Вскочил в седло и погнал коня в Коростень…
Я не заметил Берисаву, которая, схоронившись в тени поленницы, тихонько утирала глаза краешком платка, глядя мне вслед…
20 октября 945 г.
— Ты не прав, отец! — Я перечил отцу, и от этого было не по себе. — Она же не виновата, что родилась не в княжих хоромах, а в роду огнищан. Я люблю ее и хочу не только перед богами, но и людьми назвать ее своей женой.
— Да пойми же, Добрыня, не может огнищанка стать княгиней.
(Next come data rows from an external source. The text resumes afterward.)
Definition dot_pattern (img : list plane) : Q :=
  GradCAM.qsum ((λ p : plane,
    GradCAM.qsum (imap (λ i row, GradCAM.qsum (imap (λ j v, pattern i j * v) row)) p))
    <$> img).

Definition classifier : Classifier := {|
  params := Q;
  pgrads := Q;
  accumulate := Qplus;
  generator := nat;
  mask := bool;
  draw_mask := λ g, (Nat.even g, S g);
  layer := bool;
  feature_map := λ θ m x, tmap (Qmult (keep m)) x;
  logits := λ θ m x,
    (λ img, let s := θ * keep m * dot_pattern img in [s; - s]) <$> x;
  d_input := λ θ m x o, pattern_like (λ b, direction o b * θ * keep m) x;
  d_params := λ θ m x o,
    GradCAM.qsum (imap (λ b img, direction o b * keep m * dot_pattern img) x);
  d_feature := λ θ m x o, pattern_like (λ b, direction o b * θ) x;
  layer_output := λ θ m x (l : bool),
    if l then Some (tmap (Qmult (keep m)) x) else None;
  d_layer := λ θ m x o (l : bool),
    if l then Some (pattern_like (λ b, direction o b * θ) x) else None;
|}.

(** A 1×1×4×4 image with every element 0.5, label 0. *)
Definition image : tensor := [[ replicate 4 (replicate 4 0.5) ]].

Definition x : loc := 1%positive.
Definition y : loc := 1%positive.

Definition world0 (θ : Q) (train : bool) : world classifier :=
  World {[ x := Tensor image None false false ]}
        {[ y := [0%Z] ]}
        ∅
        (Module (θ : params classifier) None train None)
        (0%nat : generator classifier).

(** A 1×2×1×2 image and a [GradCAM] instance on the sub-module [l]; the
    sub-module [true] is the one whose output is the feature map, [false]
    is a module that the forward pass does not execute. *)
Definition photo : tensor := [[ [[0.2; 0.8]]; [[0.5; 0.1]] ]].

Definition cam : loc := 1%positive.

Definition world1 (θ : Q) (l : bool) : world classifier :=
  World {[ x := Tensor photo None false false ]}
        {[ y := [0%Z] ]}
        {[ cam := Cam (l : layer classifier) None None ]}
        (Module (θ : params classifier) None false None)
        (0%nat : generator classifier).

End Toy.

(** ** Vocabulary of the statements *)

Section Vocabulary.
Context {C : Classifier}.

(** The dropout mask of the next forward pass: none in evaluation mode, the
    next draw of the generator in training mode. *)
Definition mask_in_effect (w : world C) : option (mask C) :=
  if training (model w)
  then Some (draw_mask C (default_generator w)).1
  else None.

(** The generator after that forward pass. *)
Definition generator_after (w : world C) : generator C :=
  if training (model w)
  then (draw_mask C (default_generator w)).2
  else default_generator w.

(** The gradient of the loss [J(classifier(x), y)] with respect to [x], for
    the classifier as it stands in [w]. *)
Definition loss_gradient (w : world C) (x : tensor) (y : list Z) : tensor :=
  d_input C (parameters (model w)) (mask_in_effect w) x (Loss y).

(** The elements of the tensor that [r] refers to. *)
Definition value_at (w : world C) (r : loc) : option tensor :=
  data <$> tensors w !! r.

(** The elements computed by one iteration of [BIMAttack.perturb] from the
    input [x], the current [x_adv] and its gradient. *)
Definition BIM_update (self : BIMAttack.t) (x x_adv g : tensor) : tensor :=
  t_clamp 0 1
    (t_add x
       (t_clamp (- BIMAttack.epsilon self) (BIMAttack.epsilon self)
          (t_sub (t_add x_adv (t_scale (BIMAttack.alpha self) (t_sign g))) x))).

(** The first [k] iterations of [BIMAttack.perturb]. *)
Definition BIM_iterations (self : BIMAttack.t) (x y : loc) (k : nat) : M C loc :=
  let! x_adv := clone_detach x in
  repeat_m k (BIMAttack.step self x y) x_adv.

(** The state of the loop: the objects that existed at the call are as
    they were, the labels and the parameters too, and the loop variable is
    a new leaf without gradient whose elements satisfy [P]. *)
Definition BIM_state (P : tensor → Prop) (w0 : world C) (xa : loc) (w : world C) : Prop :=
  tensors w0 !! xa = None ∧
  (∃ xao, tensors w !! xa = Some xao ∧ grad xao = None ∧ grad_fn xao = false ∧
          P (data xao)) ∧
  (∀ l o, tensors w0 !! l = Some o → tensors w !! l = Some o) ∧
  labels w = labels w0 ∧
  parameters (model w) = parameters (model w0) ∧
  training (model w) = training (model w0).

(** The state of [gradcam] after the hooks of a pass on [x] that
    back-propagates the score of class [c]. *)
Definition captured (w : world C) (x : tensor) (c : nat) (cam : gradcam C) : gradcam C :=
  let θ := parameters (model w) in
  let m := mask_in_effect w in
  backward_hook θ m x (Score c) (forward_hook θ m x cam).

(** The outcome of the tensor computation of [GradCAM.generate], from the
    state of the instance after the hooks and the spatial size of the
    input. *)
Definition cam_value (size : nat * nat) (cam : gradcam C) : outcome tensor :=
  match gradients cam with
  | None => Raise AttributeError
  | Some g =>
      match activations cam with
      | None => Raise TypeError
      | Some a =>
          if negb (GradCAM.broadcastable (GradCAM.t_mean_hw g) a)
          then Raise RuntimeError
          else
          let m0 :=
            t_relu (GradCAM.t_sum_channels (GradCAM.t_bmul (GradCAM.t_mean_hw g) a)) in
          if Nat.eqb (spatial_size m0).1 0 || Nat.eqb (spatial_size m0).2 0
             || Nat.eqb size.1 0 || Nat.eqb size.2 0
          then Raise RuntimeError
          else
            let m1 :=
              fmap (M:=list) (fmap (M:=list) (GradCAM.resize_plane size.1 size.2)) m0 in
            match GradCAM.q_min (flatten m1), GradCAM.q_max (flatten m1) with
            | Some mn, Some mx =>
                if Qeq_bool (mx - mn + 1e-8) 0 then NotFinite
                else Ok (tmap (λ v, v / (mx - mn + 1e-8)) (tmap (λ v, v - mn) m1))
            | _, _ => Raise RuntimeError
            end
      end
  end.

(** The class that [output[0, target_class]] selects for the input [x]. *)
Definition selected_class (w : world C) (x : tensor) (target_class : Z) : option nat :=
  match logits C (parameters (model w)) (mask_in_effect w) x with
  | [] => None
  | row :: _ => py_index (length row) target_class
  end.

End Vocabulary.


(** No attribute of the module other than the gradient buffers of its
    parameters differs between [md] and [md']. *)
Definition only_gradient_buffers_differ {C} (md md' : module_state C) : Prop :=
  parameters md' = parameters md ∧
  training md' = training md ∧
  last_feature_map md' = last_feature_map md.

(** [p] has shape (h, w); [t] has shape (b, c, h, w). *)
Definition plane_shape (h w : nat) (p : plane) : Prop :=
  length p = h ∧ Forall (λ row : list Q, length row = w) p.

Definition has_shape (b c h w : nat) (t : tensor) : Prop :=
  length t = b ∧
  Forall (λ img : list plane, length img = c ∧ Forall (plane_shape h w) img) t.

(** ** Vocabulary of the further properties *)

Section Dependence.
Context {C : Classifier}.

(** The generator after one forward pass in mode [train]. *)
Definition advance (train : bool) (g : generator C) : generator C :=
  if train then (draw_mask C g).2 else g.

(** Two states of the program that may differ in the gradient buffers of
    the parameters, in the cached feature map, in the registered [GradCAM]
    instances and, in evaluation mode, in the state of the generator. *)
Definition agree (w1 w2 : world C) : Prop :=
  tensors w1 = tensors w2 ∧
  labels w1 = labels w2 ∧
  parameters (model w1) = parameters (model w2) ∧
  training (model w1) = training (model w2) ∧
  (training (model w1) = true → default_generator w1 = default_generator w2).

Definition same_outcome {A} (o1 o2 : outcome (A * world C)) : Prop :=
  match o1, o2 with
  | Ok (a1, w1), Ok (a2, w2) => a1 = a2 ∧ agree w1 w2
  | Raise e1, Raise e2 => e1 = e2
  | NotFinite, NotFinite => True
  | _, _ => False
  end.

Definition respects {A} (c : M C A) : Prop :=
  ∀ w1 w2, agree w1 w2 → same_outcome (c w1) (c w2).

(** The same for two states in any modes, and for the accuracy functions. *)
Definition agree_on_data (w1 w2 : world C) : Prop :=
  tensors w1 = tensors w2 ∧
  labels w1 = labels w2 ∧
  parameters (model w1) = parameters (model w2).

Definition same_result {A} (o1 o2 : py_outcome (A * world C)) : Prop :=
  match o1, o2 with
  | Returns (a1, w1), Returns (a2, w2) => a1 = a2 ∧ agree w1 w2
  | Raises e1, Raises e2 => e1 = e2
  | ZeroDivisionError, ZeroDivisionError => True
  | NonFinite, NonFinite => True
  | _, _ => False
  end.

(** The outcomes of two calls of [GradCAM.generate] have the same map. *)
Definition same_map (o1 o2 : outcome (loc * world C)) : Prop :=
  match o1, o2 with
  | Ok (r1, w1), Ok (r2, w2) => is_Some (value_at w1 r1) ∧ value_at w1 r1 = value_at w2 r2
  | Raise e1, Raise e2 => e1 = e2
  | NotFinite, NotFinite => True
  | _, _ => False
  end.

(** The batches of a loader exist and pair as many labels as images; the
    loader goes through its whole dataset. *)
Definition batch_in (w : world C) (b : loc * loc) : Prop :=
  ∃ xo yv, tensors w !! b.1 = Some xo ∧ labels w !! b.2 = Some yv ∧
           length (data xo) = length yv.

Definition batch_size (w : world C) (b : loc * loc) : nat :=
  match labels w !! b.2 with
  | Some yv => length yv
  | None => 0
  end.

Definition loads (w : world C) (dl : dataloader) : Prop :=
  Forall (batch_in w) (batches dl) ∧
  dataset_len dl = sum_list (batch_size w <$> batches dl).

(** The state of the loop of [get_accuracy]. *)
Definition clean_state (w0 w : world C) : Prop :=
  tensors w = tensors w0 ∧ labels w = labels w0 ∧
  parameters (model w) = parameters (model w0) ∧
  param_grads (model w) = param_grads (model w0) ∧
  training (model w) = false ∧
  default_generator w = default_generator w0.

(** The state of the loop of [get_adversarial_accuracy]. *)
Definition adversarial_state (w0 w : world C) : Prop :=
  (∀ l o, tensors w0 !! l = Some o → tensors w !! l = Some o) ∧
  labels w = labels w0 ∧
  parameters (model w) = parameters (model w0) ∧
  training (model w) = false ∧
  default_generator w = default_generator w0.

End Dependence.

(** The classifier gives every image one row of scores, with a class at
    least. *)
Definition scores_per_image (C : Classifier) : Prop :=
  ∀ θ m x, Forall2 (λ _ (row : list Q), row ≠ []) x (logits C θ m x).

(** The scores of the classifier depend on the elements of the input as
    rational numbers. *)
Definition scores_respect_eq (C : Classifier) : Prop :=
  ∀ θ m x x', teq x x' →
    Forall2 (Forall2 Qeq) (logits C θ m x) (logits C θ m x').

(** An attack without budget. *)
Definition zero_budget (a : attack) : Prop :=
  match a with
  | FGSM self => FGSMAttack.epsilon self == 0
  | BIM self =>
      0 <= BIMAttack.epsilon self ∧
      (BIMAttack.alpha self == 0 ∨ BIMAttack.epsilon self == 0)
  end.

Definition images_in_unit_range {C} (w : world C) (dl : dataloader) : Prop :=
  Forall (λ b : loc * loc, ∀ xo, tensors w !! b.1 = Some xo → in_unit_range (data xo))
         (batches dl).

(** ** Example data *)

Module Examples.

(** Two 1×1×3 images: the first is of class 0 for [θ = 1] and of class 1
    after a step of 0.1 against label 0; the second is of class 1. *)
Definition pair : tensor := [ [ [[0.45; 0; 0.55]] ]; [ [[1; 0; 0]] ] ].

Definition x2 : loc := 2%positive.
Definition y2 : loc := 2%positive.

Definition dataset (θ : Q) (train : bool) : world Toy.classifier :=
  World {[ Toy.x := Tensor Toy.image None false false;
           x2 := Tensor pair None false false ]}
        {[ Toy.y := [0%Z]; y2 := [0%Z; 1%Z] ]}
        ∅
        (Module (θ : params Toy.classifier) None train None)
        (0%nat : generator Toy.classifier).

Definition testloader : dataloader := DataLoader [(Toy.x, Toy.y); (x2, y2)] 3.

(** The same data with a [GradCAM] instance, gradient buffers and a
    generator in some state. *)
Definition instrumented (cam : gradcam Toy.classifier) (buffers : option Q)
    (train : bool) (gen : nat) : world Toy.classifier :=
  World {[ Toy.x := Tensor Toy.image None false false;
           x2 := Tensor pair None false false ]}
        {[ Toy.y := [0%Z]; y2 := [0%Z; 1%Z] ]}
        {[ Toy.cam := cam ]}
        (Module (1 : params Toy.classifier) (buffers : option (pgrads Toy.classifier))
                train
                (Some (Tensor Toy.photo (Some Toy.photo) true true)))
        (gen : generator Toy.classifier).

(** An instance on the sub-module [l], new or with captures of an earlier
    pass on [Toy.photo]. *)
Definition new_cam (l : bool) : gradcam Toy.classifier :=
  Cam (l : layer Toy.classifier) None None.

Definition used_cam (l : bool) : gradcam Toy.classifier :=
  Cam (l : layer Toy.classifier) (Some Toy.photo) (Some Toy.photo).

End Examples.

(** * Properties *)

(** ** The model on concrete values *)

(** Rounding to a float: 0.1 and the sum 0.5 + 0.1; two ties, which go to
    the even neighbour; the subnormal numbers; the largest float. *)
Example float32_examples :
  Float32.round 0.1 == 13421773 # 134217728 ∧
  Float32.round (0.5 + Float32.round 0.1) == 5033165 # 8388608 ∧
  Float32.round (0.5 - Float32.round 0.1) == 13421773 # 33554432 ∧
  Float32.round (1 + 2 ^ (-24)) == 1 ∧
  Float32.round (1 + 3 * 2 ^ (-24)) == 1 + 2 ^ (-22) ∧
  Float32.round (2 ^ (-150)) == 0 ∧
  Float32.round (3 * 2 ^ (-150)) == 2 ^ (-148) ∧
  Float32.round (- (1 # 3)) == - (11184811 # 33554432) ∧
  Float32.round Float32.max_value == Float32.max_value.
Proof. repeat split; vm_compute; reflexivity. Qed.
Я бы, может, и рад сватов к Микуле хоть завтра послать. Но не могу! Огнищанин может стать только холопом! Но никак не князем! Так заведено! Дедами нашими! Родом самим. Не может Перун Даждьбогом стать! Перун молнии мечет. Землю влагой поливает! А Даждьбоже солнышком обогревает! Что будет, если они местами поменяются? Сожжет землю Перун. Не сможет совладать со своим бурным норовом. Со своей кровью неугомонной! Потому Перун Сварогом к молнии приставлен, а Даждьбог к теплу ласковому. Огнищанин должен хлеб растить, а князь должен землей править.